╭─ Records provided

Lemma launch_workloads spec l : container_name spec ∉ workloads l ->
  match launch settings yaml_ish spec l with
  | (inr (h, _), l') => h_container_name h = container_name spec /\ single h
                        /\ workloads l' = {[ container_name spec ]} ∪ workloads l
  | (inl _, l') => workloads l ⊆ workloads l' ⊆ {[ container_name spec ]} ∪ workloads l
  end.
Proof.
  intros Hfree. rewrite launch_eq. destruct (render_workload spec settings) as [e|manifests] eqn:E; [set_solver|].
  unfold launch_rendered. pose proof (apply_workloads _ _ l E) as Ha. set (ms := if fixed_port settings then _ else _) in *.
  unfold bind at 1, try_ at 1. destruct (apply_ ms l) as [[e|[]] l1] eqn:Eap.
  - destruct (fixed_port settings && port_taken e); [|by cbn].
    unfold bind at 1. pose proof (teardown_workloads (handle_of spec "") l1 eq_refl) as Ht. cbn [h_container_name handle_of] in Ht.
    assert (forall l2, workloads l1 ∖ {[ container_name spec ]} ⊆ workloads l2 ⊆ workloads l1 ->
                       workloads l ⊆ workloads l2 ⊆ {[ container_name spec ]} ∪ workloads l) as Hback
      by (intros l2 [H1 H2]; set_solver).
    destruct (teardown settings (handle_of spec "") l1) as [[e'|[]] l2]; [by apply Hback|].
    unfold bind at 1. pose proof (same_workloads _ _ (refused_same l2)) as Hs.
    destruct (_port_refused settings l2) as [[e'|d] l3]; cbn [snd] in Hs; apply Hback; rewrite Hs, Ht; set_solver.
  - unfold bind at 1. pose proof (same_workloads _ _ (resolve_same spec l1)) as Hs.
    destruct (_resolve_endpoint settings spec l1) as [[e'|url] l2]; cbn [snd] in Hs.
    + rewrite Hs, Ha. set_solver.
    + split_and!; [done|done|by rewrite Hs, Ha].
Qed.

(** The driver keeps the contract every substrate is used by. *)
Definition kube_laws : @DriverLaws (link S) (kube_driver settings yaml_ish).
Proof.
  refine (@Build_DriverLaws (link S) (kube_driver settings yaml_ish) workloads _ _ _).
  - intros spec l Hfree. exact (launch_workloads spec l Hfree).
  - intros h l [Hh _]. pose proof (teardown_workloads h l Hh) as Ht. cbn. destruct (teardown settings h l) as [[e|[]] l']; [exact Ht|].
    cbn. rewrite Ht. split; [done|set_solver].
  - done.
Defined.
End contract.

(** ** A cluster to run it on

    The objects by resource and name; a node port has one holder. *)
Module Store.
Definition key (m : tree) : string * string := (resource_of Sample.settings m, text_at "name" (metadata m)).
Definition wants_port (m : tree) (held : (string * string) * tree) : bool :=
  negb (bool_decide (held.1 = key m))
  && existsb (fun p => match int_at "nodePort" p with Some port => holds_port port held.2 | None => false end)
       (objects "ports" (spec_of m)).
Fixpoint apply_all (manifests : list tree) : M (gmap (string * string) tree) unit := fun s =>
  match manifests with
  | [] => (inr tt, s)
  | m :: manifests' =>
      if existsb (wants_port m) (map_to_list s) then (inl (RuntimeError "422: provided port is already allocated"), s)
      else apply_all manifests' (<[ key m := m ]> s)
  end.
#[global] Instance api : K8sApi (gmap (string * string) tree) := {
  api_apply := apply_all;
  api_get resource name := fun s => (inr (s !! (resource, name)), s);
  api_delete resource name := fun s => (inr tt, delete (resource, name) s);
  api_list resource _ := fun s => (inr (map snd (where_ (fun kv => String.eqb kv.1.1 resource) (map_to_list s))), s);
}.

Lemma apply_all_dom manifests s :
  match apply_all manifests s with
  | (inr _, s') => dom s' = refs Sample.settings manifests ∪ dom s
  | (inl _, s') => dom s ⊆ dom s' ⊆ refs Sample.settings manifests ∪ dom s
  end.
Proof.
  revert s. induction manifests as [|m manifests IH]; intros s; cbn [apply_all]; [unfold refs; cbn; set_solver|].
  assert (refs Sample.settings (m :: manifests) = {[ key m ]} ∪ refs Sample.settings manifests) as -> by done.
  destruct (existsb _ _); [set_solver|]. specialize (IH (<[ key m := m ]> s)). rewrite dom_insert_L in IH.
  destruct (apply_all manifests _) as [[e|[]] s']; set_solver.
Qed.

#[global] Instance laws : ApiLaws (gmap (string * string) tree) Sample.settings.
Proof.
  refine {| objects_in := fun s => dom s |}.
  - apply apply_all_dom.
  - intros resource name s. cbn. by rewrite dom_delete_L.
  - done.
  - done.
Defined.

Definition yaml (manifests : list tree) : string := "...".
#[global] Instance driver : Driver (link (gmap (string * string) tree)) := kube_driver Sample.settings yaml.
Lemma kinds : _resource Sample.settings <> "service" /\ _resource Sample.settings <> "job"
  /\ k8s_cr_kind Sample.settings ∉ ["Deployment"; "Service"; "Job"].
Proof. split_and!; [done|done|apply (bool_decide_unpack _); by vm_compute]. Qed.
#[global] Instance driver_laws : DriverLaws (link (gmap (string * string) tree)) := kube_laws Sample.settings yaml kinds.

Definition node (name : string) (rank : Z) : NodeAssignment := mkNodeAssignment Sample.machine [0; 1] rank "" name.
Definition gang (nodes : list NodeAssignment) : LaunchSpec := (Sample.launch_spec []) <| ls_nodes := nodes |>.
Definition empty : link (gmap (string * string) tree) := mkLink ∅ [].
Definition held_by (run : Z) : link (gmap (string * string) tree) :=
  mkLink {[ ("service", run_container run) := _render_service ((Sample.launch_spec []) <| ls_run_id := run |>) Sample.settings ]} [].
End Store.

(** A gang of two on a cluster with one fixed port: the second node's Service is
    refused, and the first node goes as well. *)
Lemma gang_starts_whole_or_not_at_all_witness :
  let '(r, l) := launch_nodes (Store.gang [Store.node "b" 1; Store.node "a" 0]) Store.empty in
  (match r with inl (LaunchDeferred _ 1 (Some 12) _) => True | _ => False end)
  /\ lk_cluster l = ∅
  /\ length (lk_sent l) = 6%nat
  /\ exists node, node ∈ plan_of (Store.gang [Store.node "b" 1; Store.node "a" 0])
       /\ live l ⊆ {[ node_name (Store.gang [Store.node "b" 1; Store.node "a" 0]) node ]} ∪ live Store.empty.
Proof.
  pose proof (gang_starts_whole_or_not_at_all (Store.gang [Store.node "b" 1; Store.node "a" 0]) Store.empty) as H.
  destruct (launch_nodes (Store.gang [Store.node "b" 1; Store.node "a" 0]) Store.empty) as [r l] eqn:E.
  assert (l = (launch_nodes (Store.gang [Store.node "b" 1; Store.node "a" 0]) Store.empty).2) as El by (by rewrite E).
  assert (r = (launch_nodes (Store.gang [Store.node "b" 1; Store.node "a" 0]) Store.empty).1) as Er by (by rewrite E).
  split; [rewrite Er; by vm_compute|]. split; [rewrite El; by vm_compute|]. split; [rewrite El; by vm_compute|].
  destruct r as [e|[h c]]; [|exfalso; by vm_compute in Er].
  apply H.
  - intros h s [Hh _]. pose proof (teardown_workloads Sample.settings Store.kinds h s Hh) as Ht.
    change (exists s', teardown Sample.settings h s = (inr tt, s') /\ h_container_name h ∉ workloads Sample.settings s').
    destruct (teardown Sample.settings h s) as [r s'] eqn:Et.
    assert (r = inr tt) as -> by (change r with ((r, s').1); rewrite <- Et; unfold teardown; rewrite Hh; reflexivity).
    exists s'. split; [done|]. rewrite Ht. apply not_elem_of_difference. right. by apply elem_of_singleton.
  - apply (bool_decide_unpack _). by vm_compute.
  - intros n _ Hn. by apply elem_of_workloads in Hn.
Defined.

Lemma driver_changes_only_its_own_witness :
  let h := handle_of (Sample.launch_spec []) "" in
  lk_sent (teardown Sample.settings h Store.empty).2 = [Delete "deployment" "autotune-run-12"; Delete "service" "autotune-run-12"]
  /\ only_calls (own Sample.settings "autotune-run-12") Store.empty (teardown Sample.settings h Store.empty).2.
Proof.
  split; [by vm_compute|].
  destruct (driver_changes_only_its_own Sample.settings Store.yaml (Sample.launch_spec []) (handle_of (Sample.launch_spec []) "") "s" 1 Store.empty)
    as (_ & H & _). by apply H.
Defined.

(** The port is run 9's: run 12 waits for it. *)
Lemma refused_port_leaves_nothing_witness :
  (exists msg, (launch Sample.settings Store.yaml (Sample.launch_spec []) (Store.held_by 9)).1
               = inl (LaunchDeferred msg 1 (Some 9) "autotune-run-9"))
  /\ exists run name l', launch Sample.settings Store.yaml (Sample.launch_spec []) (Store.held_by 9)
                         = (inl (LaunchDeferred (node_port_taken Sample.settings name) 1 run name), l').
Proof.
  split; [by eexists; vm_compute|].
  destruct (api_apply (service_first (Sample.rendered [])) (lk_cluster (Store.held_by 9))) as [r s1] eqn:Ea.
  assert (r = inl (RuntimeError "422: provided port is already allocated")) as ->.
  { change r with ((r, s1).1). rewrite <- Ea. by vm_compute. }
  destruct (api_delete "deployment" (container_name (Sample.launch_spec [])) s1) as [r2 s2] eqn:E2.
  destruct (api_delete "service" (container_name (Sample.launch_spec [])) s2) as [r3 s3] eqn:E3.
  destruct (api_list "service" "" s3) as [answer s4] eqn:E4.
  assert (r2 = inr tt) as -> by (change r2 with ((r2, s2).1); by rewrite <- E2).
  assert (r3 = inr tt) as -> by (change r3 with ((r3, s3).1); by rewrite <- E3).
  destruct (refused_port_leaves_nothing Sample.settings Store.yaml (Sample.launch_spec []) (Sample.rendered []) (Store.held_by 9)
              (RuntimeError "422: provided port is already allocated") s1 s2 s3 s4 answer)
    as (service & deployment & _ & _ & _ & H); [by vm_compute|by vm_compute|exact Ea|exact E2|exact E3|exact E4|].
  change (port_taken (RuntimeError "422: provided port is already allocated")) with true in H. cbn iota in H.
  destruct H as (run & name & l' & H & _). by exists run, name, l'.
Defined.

╰─

Write down, word for word, the lines above from the one containing "- destruct (fixed_port" through the one containing "- unfold bind", both ends included.

  - destruct (fixed_port settings && port_taken e); [|by cbn].
    unfold bind at 1. pose proof (teardown_workloads (handle_of spec "") l1 eq_refl) as Ht. cbn [h_container_name handle_of] in Ht.
    assert (forall l2, workloads l1 ∖ {[ container_name spec ]} ⊆ workloads l2 ⊆ workloads l1 ->
                       workloads l ⊆ workloads l2 ⊆ {[ container_name spec ]} ∪ workloads l) as Hback
      by (intros l2 [H1 H2]; set_solver).
    destruct (teardown settings (handle_of spec "") l1) as [[e'|[]] l2]; [by apply Hback|].
    unfold bind at 1. pose proof (same_workloads _ _ (refused_same l2)) as Hs.
    destruct (_port_refused settings l2) as [[e'|d] l3]; cbn [snd] in Hs; apply Hback; rewrite Hs, Ht; set_solver.
  - unfold bind at 1. pose proof (same_workloads _ _ (resolve_same spec l1)) as Hs.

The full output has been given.